Supplied material: Begin

Definition matchbox (status : string) : value :=
  VDict [("id", VStr "123"); ("name", VStr "matchbox");
         ("status", VStr status); ("type", VStr "CONTAINER")].

Definition other_container : value :=
  VDict [("id", VStr "456"); ("name", VStr "other-container");
         ("status", VStr "Stopped")].

(** The bodies the scripted back end serves; any other text is not JSON. *)
Definition bodies : list value :=
  [ VList [];
    VList [other_container];
    VList [matchbox "Running"; other_container];
    VList [matchbox "Stopped"];
    VList [matchbox "Starting"];
    VList [matchbox "Running"];
    matchbox "Stopped";
    matchbox "Running" ].

Definition mock_loads (s : string) : loaded :=
  match find (fun v => (mock_dumps v =? s)%string) bodies with
  | Some v => Loaded v
  | None => DecodeError
  end.

Definition rt : Runtime World := {|
  run_command := mock_run_command;
  time_time := mock_time;
  time_sleep := mock_sleep;
  json_loads := mock_loads;
  json_dumps := mock_dumps;
  py_repr := mock_dumps
|}.

(** A curl result: the round trip succeeded and carried this body. *)
Definition served (v : value) : Z * string * string := (0, mock_dumps v, "").

Definition boot (responses : list (Z * string * string)) : State World :=
  {| world := {| script := responses; clock := 0 |}; log := [] |}.

Definition task (s : DesiredState) (cfg : option dict) (check : bool) : AnsibleModule :=
  {| params := {| p_name := "matchbox";
                  p_state := s;
                  p_type := CONTAINER;
                  p_source := None;
                  p_config := cfg;
                  p_devices := None;
                  p_wait_for_ipv4 := false;
                  p_timeout := 3;
                  p_api_url := Some "https://test.local/api/v2.0";
                  p_api_key := Some "test-key" |};
     check_mode := check |}.

Definition client : RestApiClient :=
  {| api_url := "https://test.local/api/v2.0";
     api_key := "test-key";
     headers := [("Authorization", "Bearer test-key");
                 ("Content-Type", "application/json")] |}.

End Mock.

(* ===================================================================== *)
(** ** Further vocabulary: substrings, clients, call shapes *)
(* ===================================================================== *)

Module Notions.

(** [sub] occurs somewhere in [s]. *)
Definition occurs (sub s : string) : Prop :=
  exists a b, s = a ++ sub ++ b.

(** The same client pointed at another base URL. *)
Definition with_api_url (c : RestApiClient) (u : string) : RestApiClient :=
  {| api_url := u; api_key := api_key c; headers := headers c |}.

(** The same parameters with another value of [wait_for_ipv4]. *)
Definition set_wait_for_ipv4 (p : Params) (b : bool) : Params :=
  {| p_name := p_name p;
     p_state := p_state p;
     p_type := p_type p;
     p_source := p_source p;
     p_config := p_config p;
     p_devices := p_devices p;
     p_wait_for_ipv4 := b;
     p_timeout := p_timeout p;
     p_api_url := p_api_url p;
     p_api_key := p_api_key p |}.

(** A computation that never runs out of fuel. *)
Definition finishes {W A} (m : M W A) : Prop :=
  forall st, fst (m st) <> OutOfFuel.

(** The events of a poll: lookups and sleeps of 2 seconds. *)
Definition poll_event (ev : event) : Prop :=
  ev = lookup_call \/ ev = EvSleep 2.

(** The call of a lifecycle operation on the instance whose id prints as
    [id]; [verb] is the empty string for the DELETE. *)
Definition action_call (id verb method : string) : event :=
  EvCall ("/virt/instance/" ++ id ++ verb) method None.

(** What a run of [main] may issue after its lookup, by desired state. *)
Definition after_lookup (p : Params) (rest : list event) : Prop :=
  rest = [] \/
  match p_state p with
  | present =>
      rest = [create_call p] \/
      exists id, rest = [create_call p; action_call id "/start" "POST"]
  | absent =>
      exists id,
        rest = [action_call id "/stop" "POST"] \/
        rest = [action_call id "/stop" "POST"; action_call id "" "DELETE"]
  | started =>
      exists id polls,
        rest = action_call id "/start" "POST" :: polls /\ Forall poll_event polls
  | stopped =>
      exists id polls,
        rest = action_call id "/stop" "POST" :: polls /\ Forall poll_event polls
  | restarted =>
      exists id polls,
        rest = action_call id "/restart" "POST" :: polls /\ Forall poll_event polls
  end.

(** What a run of [main] may issue at all: nothing, or the lookup first. *)
Definition run_shape (p : Params) (evs : list event) : Prop :=
  evs = [] \/ exists rest, evs = lookup_call :: rest /\ after_lookup p rest.

End Notions.

Import Notions.

(** A scripted back end that also serves malformed collections. *)
Module Fixtures.

Definition nameless : value := VDict [("id", VStr "789"); ("status", VStr "Running")].

Definition no_id (status : string) : value :=
  VDict [("name", VStr "matchbox"); ("status", VStr status)].

Definition error_envelope : value := VDict [("message", VStr "not allowed")].

Definition bodies : list value :=
  (Mock.bodies ++
   [ VList [nameless; Mock.matchbox "Running"];
     VList [VStr "matchbox"; Mock.matchbox "Running"];
     VList [no_id "Stopped"];
     VList [no_id "Running"];
     error_envelope;
     VNone;
     VDict [] ])%list.

(** The number of [c] a text opens with. *)
Fixpoint opening (c : ascii) (s : string) : Z :=
  match s with
  | EmptyString => 0
  | String a s' => if Ascii.eqb a c then 1 + opening c s' else 0
  end.

(** A text that opens a hundred thousand lists, which [json.loads]
    gives up on with [RecursionError]. *)
Definition too_deep : string := Pos.iter (String "[") EmptyString 100000.

Definition loads (s : string) : loaded :=
  if 100000 <=? opening "[" s then Escaped RecursionError
  else match find (fun v => (Mock.mock_dumps v =? s)%string) bodies with
       | Some v => Loaded v
       | None => DecodeError
       end.

Definition rt : Runtime Mock.World := {|
  run_command := Mock.mock_run_command;
  time_time := Mock.mock_time;
  time_sleep := Mock.mock_sleep;
  json_loads := loads;
  json_dumps := Mock.mock_dumps;
  py_repr := Mock.mock_dumps
|}.

End Fixtures.

(* ===================================================================== *)
(** ** The curl process *)
(* ===================================================================== *)

(** curl, for the options the command line of [call] can hold, as curl's
    manual has them. A transfer that gets an HTTP reply ends with exit
    code 0 and the body on stdout, whatever the status; only with [-f] or
    [--fail] does a status of 400 or more end it with exit code 22 and no
    body. A transfer that gets no reply ends with an exit code of its own
    (6 host not resolved, 7 connection refused, 28 timed out, 35 TLS
    handshake failed). With [-s] no message goes to stderr unless [-S]
    asks for it. *)
Module Curl.

Inductive exchange : Type :=
| Answered (status : Z) (body : string)
| NoReply (exit_code : Z).

Record World : Type := {
  exchanges : list exchange;
  clock : Q
}.

Definition fail_flag (cmd : list string) : bool :=
  str_in "-f" cmd || str_in "--fail" cmd.

Definition quiet (cmd : list string) : bool :=
  (str_in "-s" cmd || str_in "--silent" cmd)
  && negb (str_in "-S" cmd || str_in "--show-error" cmd).

Definition message (cmd : list string) (exit_code : Z) (what : string) : string :=
  if quiet cmd then "" else "curl: (" ++ str_int exit_code ++ ") " ++ what.

Definition curl_run_command (cmd : list string) (w : World)
    : (Z * string * string) * World :=
  match exchanges w with
  | [] => ((7, "", message cmd 7 "Failed to connect"), w)
  | Answered status body :: rest =>
      (if fail_flag cmd && (400 <=? status)
       then (22, "", message cmd 22
                       ("The requested URL returned error: " ++ str_int status))
       else (0, body, ""),
       {| exchanges := rest; clock := clock w |})
  | NoReply exit_code :: rest =>
      ((exit_code, "", message cmd exit_code "transfer failed"),
       {| exchanges := rest; clock := clock w |})
  end.

Definition rt : Runtime World := {|
  run_command := curl_run_command;
  time_time := fun w => (clock w, w);
  time_sleep := fun secs w =>
    {| exchanges := exchanges w; clock := (clock w + inject_Z secs)%Q |};
  json_loads := Fixtures.loads;
  json_dumps := Mock.mock_dumps;
  py_repr := Mock.mock_dumps
|}.

Definition boot (served : list exchange) : State World :=
  {| world := {| exchanges := served; clock := 0 |}; log := [] |}.

End Curl.

(* ===================================================================== *)
(** ** The transport *)
(* ===================================================================== *)

Local Open Scope py_scope.

Ltac run_curl :=
  unfold call;
  match goal with
  | |- context [run_command ?rt ?cmd ?w] =>
      let rc := fresh "rc" in
      let out := fresh "out" in
      let err := fresh "err" in
      let w' := fresh "w" in
      destruct (run_command rt cmd w) as [[[rc out] err] w'] eqn:?
  end.

Lemma int_in_In (x : Z) (l : list Z) : int_in x l = true <-> In x l.
Proof.
  unfold int_in. rewrite existsb_exists. split.
  - intros [y [Hy Heq]]. apply Z.eqb_eq in Heq. now subst.
  - intros H. exists x. split; [assumption | apply Z.eqb_refl].
Qed.

Lemma int_in_not_In (x : Z) (l : list Z) : int_in x l = false <-> ~ In x l.
Proof.
  rewrite <- int_in_In. destruct (int_in x l); split; congruence.
Qed.

Lemma status_code_values (r : ApiResponse) :
  In (status_code r) [200; 400; 401; 403; 404; 409; 500].
Proof.
  unfold status_code.
  repeat match goal with
         | |- context [if ?b then _ else _] => destruct b
         end; simpl; auto 10.
Qed.

Lemma status_code_other_exit (r : ApiResponse) :
  rc r <> 0 -> rc r <> 22 -> status_code r = 500.
Proof.
  intros H0 H22. unfold status_code.
  apply Z.eqb_neq in H0, H22. now rewrite H0, H22.
Qed.

Section Transport.

Context {W : Type} (rt : Runtime W).

Lemma call_returns (c : RestApiClient) (url method : string) (data : option body)
    (timeout : Z) (st : State W) :
  exists resp st',
    call rt c url method data timeout st = (Ok resp, st') /\
    (rc resp, stdout resp, stderr resp) =
      fst (run_command rt (command rt c url method data timeout) (world st)) /\
    world st' = snd (run_command rt (command rt c url method data timeout) (world st)) /\
    log st' = (log st ++ [EvCall url method data])%list.
Proof.
  run_curl. do 2 eexists. repeat split; reflexivity.
Qed.

End Transport.

(** The command line of the lookup, as the scripted client builds it. *)
Example lookup_command_line :
  command Mock.rt Mock.client "/virt/instance" "GET" None 60 =
    ["curl"; "-s"; "-k"; "-X"; "GET";
     "-H"; "Authorization: Bearer test-key";
     "-H"; "Content-Type: application/json";
     "--connect-timeout"; "60";
     "https://test.local/api/v2.0/virt/instance"].
Proof. reflexivity. Qed.

(* ===================================================================== *)
(** ** Instance lookup *)
(* ===================================================================== *)

Lemma has_name_record (name : string) (v : value) :
  has_name name v = true -> is_record v = true /\ truthy v = true.
Proof.
  destruct v as [| | | | |d]; simpl; try discriminate.
  destruct d as [|kv d]; [discriminate | auto].
Qed.

Lemma scan_step_match (name : string) (x : value) (rest : list value) :
  has_name name x = true -> scan (x :: rest) name = Ok x.
Proof.
  destruct x as [| | | | |d]; simpl; try discriminate.
  intros ->. reflexivity.
Qed.

Lemma scan_step_other (name : string) (y : value) (rest : list value) :
  is_record y = true -> has_name name y = false ->
  scan (y :: rest) name = scan rest name.
Proof.
  destruct y as [| | | | |d]; simpl; try discriminate.
  intros _ ->. reflexivity.
Qed.

Lemma scan_first_match (name : string) (l1 : list value) (x : value) (l2 : list value) :
  Forall (fun y => is_record y = true /\ has_name name y = false) l1 ->
  has_name name x = true ->
  scan (l1 ++ x :: l2) name = Ok x.
Proof.
  intros Hl1 Hx. induction Hl1 as [|y l1 [Hrec Hno] _ IH].
  - now apply scan_step_match.
  - change ((y :: l1) ++ x :: l2)%list with (y :: (l1 ++ x :: l2))%list.
    rewrite scan_step_other by assumption. exact IH.
Qed.

Lemma scan_no_match (name : string) (l : list value) :
  Forall (fun y => is_record y = true /\ has_name name y = false) l ->
  scan l name = Ok VNone.
Proof.
  induction 1 as [|y l [Hrec Hno] _ IH]; [reflexivity |].
  rewrite scan_step_other by assumption. exact IH.
Qed.

(** Whatever the collection holds, the loop ends in one of three ways:
    nothing found, a record of that name, or an exception. *)
Lemma scan_outcome (name : string) (l : list value) :
  scan l name = Ok VNone \/
  (exists x, scan l name = Ok x /\ In x l /\ has_name name x = true) \/
  (exists e, scan l name = Raise e).
Proof.
  induction l as [|y l IH]; [now left |].
  destruct y as [| | | | |d];
    try (right; right; exists AttributeError; reflexivity).
  destruct (has_name name (VDict d)) eqn:Hd.
  - right; left. exists (VDict d).
    rewrite scan_step_match by assumption. simpl; auto.
  - rewrite scan_step_other by auto.
    destruct IH as [IH | [(x & Hx & Hin & Hn) | IH]]; auto.
    right; left. exists x. simpl; auto.
Qed.

Section Lookup.

Context {W : Type} (rt : Runtime W).

Lemma get_instance_unfold (c : RestApiClient) (name : string) (st : State W) :
  exists resp st',
    call rt c "/virt/instance" "GET" None 60 st = (Ok resp, st') /\
    world st' = snd (run_command rt (command rt c "/virt/instance" "GET" None 60) (world st)) /\
    log st' = (log st ++ [lookup_call])%list /\
    get_instance rt c name st =
      (if status_code resp =? 200
       then obind (json rt resp) (fun instances =>
              obind (py_iter instances) (fun elements => scan elements name))
       else Ok VNone, st').
Proof.
  destruct (call_returns rt c "/virt/instance" "GET" None 60 st)
    as (resp & st' & Hcall & _ & Hworld & Hlog).
  exists resp, st'. repeat split; try assumption.
  unfold get_instance, bind. rewrite Hcall.
  destruct (status_code resp =? 200); reflexivity.
Qed.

Supplied material: End

Exercise instructions:
Every line of the listing above that includes "opening" should be copied out.

Solved problem:
Fixpoint opening (c : ascii) (s : string) : Z :=
  | String a s' => if Ascii.eqb a c then 1 + opening c s' else 0
  if 100000 <=? opening "[" s then Escaped RecursionError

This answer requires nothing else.